▶ [Stored items from a collection]
(* ===== verification/OrderingPostgres.v ===== *)
(** OrderingPostgres: the Postgres driver over one primary, working on a single unit, and
    the crash proof of tests/proofs on it, at every size and on every clock. *)
From S2P Require Import Prelude Queue Conformance Ordering Routing.
From S2P Require Import Postgres PostgresFacts PostgresGate PostgresProps PostgresReap.

Section lane.
Context `{PgService}.

(** ** The driver with one unit *)

(** the unit's rows: every task costs one, so the gate is open *)
Record lane (ts : list Task) (q : Z) (o : option lease_on) (w : wrow) (rows : list trow) :
    Prop := {
  ln_tasks : to_task <$> rows = ts;
  ln_keys : Forall (λ t, t_key t = tkey) rows;
  ln_rows : rows_from (q - length rows) rows;
  ln_work : rows ≠ [];
  ln_few : (length rows <= q <= many)%Z;
  ln_unit : Forall (λ t, t_cost t = 1%Z) rows;
  ln_cost : pending_cost w = length rows;
  ln_next : next_seq w = (q - 1)%Z;
  ln_gate : threshold w = 1%Z;
  ln_open : eligible w = true;
  ln_lease : match o with
    | None => claimed_by w = None
    | Some l => cu_Key (lo_handle l) = tkey ∧ claimed_by w = Some (cu_Worker (lo_handle l)) ∧
        lease_token w = Some (cu_Lease (lo_handle l)) ∧
        uuid_in (cu_Lease (lo_handle l)) = Some (cu_Lease (lo_handle l)) ∧
        lease_ms w = Some (Milliseconds (lo_dur l)) ∧ whole (lo_dur l) ∧
        lease_expires w = Some (lo_till l)
    end;
}.

Definition postgres_solo (b : Backend) (ts : list Task) (q : Z) (o : option lease_on) : Prop :=
  ∃ d, shards b = [d] ∧ tenant_config d = ∅ ∧ defT b = 1%Z ∧ defWait b = Hour ∧
    (∀ v, cache b !! "ws" = Some v → v = (1%Z, Hour)) ∧
    ((ts = [] ∧ q = 0%Z ∧ o = None ∧ work_units d = ∅ ∧ tasks d = []) ∨
     ∃ w, work_units d = {[tkey := w]} ∧ lane ts q o w (tasks d)).

(** a server that answers and draws a uuid in its canonical form *)
Definition answers (e : Env) : Prop := quiet e ∧ uuid_in (env_uuid e) = Some (env_uuid e).

Lemma whole_interval d : whole d → interval_ms (Milliseconds d) = d ∧ int4 (Milliseconds d) = true.
Proof.
  intros [Hd [x ->]]. unfold Milliseconds, interval_ms, Millisecond, Hour in *.
  rewrite Z.quot_mul by lia. split; [done|]. unfold int4.
  apply andb_true_iff. rewrite !Z.leb_le. lia.
Qed.

Lemma route_one b d k : shards b = [d] → route b k = 0.
Proof. intros Hd. unfold route. by rewrite Hd. Qed.

Lemma rotation_one rr : rotation rr 1 0 = Some 0.
Proof. unfold rotation. change (Z.of_nat 1) with 1%Z. by rewrite Z.rem_1_r. Qed.

Lemma of_unit_all rows d : tasks d = rows → Forall (λ t, t_key t = tkey) rows → of_unit tkey d = rows.
Proof.
  intros <- Hk. unfold of_unit. apply filter_all. intros t Ht.
  by apply (proj1 (Forall_forall _ _) Hk).
Qed.

Lemma row_costs rows : Forall (λ t, t_cost t = 1%Z) rows → sum_cost rows = length rows.
Proof.
  unfold sum_cost. induction 1 as [|t rows Ht _ IH]; [done|].
  rewrite fmap_cons, length_cons. cbn [list_Z_sum]. rewrite IH, Ht. lia.
Qed.

Lemma lane_int8 x : (-1 <= x <= many + 1)%Z → int8 x = true.
Proof.
  intros Hx. unfold int8, int64_min, int64_max, many in *. apply andb_true_iff.
  rewrite !Z.leb_le. lia.
Qed.

(** *** Enqueue *)

Lemma row_enqueue now p ts q w rows :
  (0 <= q < many)%Z → lane ts q None w rows →
  ∃ w', upsert now 1 3600000 1 (Some w) = Some w' ∧ next_seq w' = q ∧
    existsb (λ t, bool_decide (t_seq t = q)) rows = false ∧
    lane (ts ++ [mkTask q p 1]) (q + 1) None w' (rows ++ [mkTRow tkey q p 1 0 now]).
Proof.
  intros Hq [Ht Hk Hr Hw Hf Hu Hc Hn Hg Ho Hl]. unfold upsert.
  rewrite Hc, Hn, !lane_int8 by lia. cbn [andb]. eexists. split; [done|].
  cbn [next_seq]. split; [lia|]. split.
  - apply not_true_is_false. intros (t & Hin & Heq)%existsb_exists.
    apply bool_decide_eq_true in Heq. apply list_elem_of_In, list_elem_of_lookup in Hin as [i Hi].
    rewrite (rows_from_lookup _ _ _ _ Hr Hi) in Heq. pose proof (lookup_lt_Some _ _ _ Hi). lia.
  - split; cbn; rewrite ?length_app; cbn [length]; try done; try lia.
    + by rewrite fmap_app, Ht.
    + apply Forall_app. by repeat constructor.
    + unfold rows_from in *. rewrite fmap_app, consecutive_app, length_fmap.
      replace (q + 1 - (length rows + 1)%nat)%Z with (q - length rows)%Z by lia.
      split; [done|]. cbn. apply consecutive_cons. split; [cbn; lia|done].
    + by destruct rows.
    + apply Forall_app. by repeat constructor.
Qed.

▶ [Task]
Every line above from the line with "ln_tasks : to_task <$> rows = ts;" to the line with "Proof. unfold rotation.", inclusive, must be returned exactly; no other line belongs in the reply.

▶ [Answer]
  ln_tasks : to_task <$> rows = ts;
  ln_keys : Forall (λ t, t_key t = tkey) rows;
  ln_rows : rows_from (q - length rows) rows;
  ln_work : rows ≠ [];
  ln_few : (length rows <= q <= many)%Z;
  ln_unit : Forall (λ t, t_cost t = 1%Z) rows;
  ln_cost : pending_cost w = length rows;
  ln_next : next_seq w = (q - 1)%Z;
  ln_gate : threshold w = 1%Z;
  ln_open : eligible w = true;
  ln_lease : match o with
    | None => claimed_by w = None
    | Some l => cu_Key (lo_handle l) = tkey ∧ claimed_by w = Some (cu_Worker (lo_handle l)) ∧
        lease_token w = Some (cu_Lease (lo_handle l)) ∧
        uuid_in (cu_Lease (lo_handle l)) = Some (cu_Lease (lo_handle l)) ∧
        lease_ms w = Some (Milliseconds (lo_dur l)) ∧ whole (lo_dur l) ∧
        lease_expires w = Some (lo_till l)
    end;
}.

Definition postgres_solo (b : Backend) (ts : list Task) (q : Z) (o : option lease_on) : Prop :=
  ∃ d, shards b = [d] ∧ tenant_config d = ∅ ∧ defT b = 1%Z ∧ defWait b = Hour ∧
    (∀ v, cache b !! "ws" = Some v → v = (1%Z, Hour)) ∧
    ((ts = [] ∧ q = 0%Z ∧ o = None ∧ work_units d = ∅ ∧ tasks d = []) ∨
     ∃ w, work_units d = {[tkey := w]} ∧ lane ts q o w (tasks d)).

(** a server that answers and draws a uuid in its canonical form *)
Definition answers (e : Env) : Prop := quiet e ∧ uuid_in (env_uuid e) = Some (env_uuid e).

Lemma whole_interval d : whole d → interval_ms (Milliseconds d) = d ∧ int4 (Milliseconds d) = true.
Proof.
  intros [Hd [x ->]]. unfold Milliseconds, interval_ms, Millisecond, Hour in *.
  rewrite Z.quot_mul by lia. split; [done|]. unfold int4.
  apply andb_true_iff. rewrite !Z.leb_le. lia.
Qed.

Lemma route_one b d k : shards b = [d] → route b k = 0.
Proof. intros Hd. unfold route. by rewrite Hd. Qed.

Lemma rotation_one rr : rotation rr 1 0 = Some 0.
Proof. unfold rotation. change (Z.of_nat 1) with 1%Z. by rewrite Z.rem_1_r. Qed.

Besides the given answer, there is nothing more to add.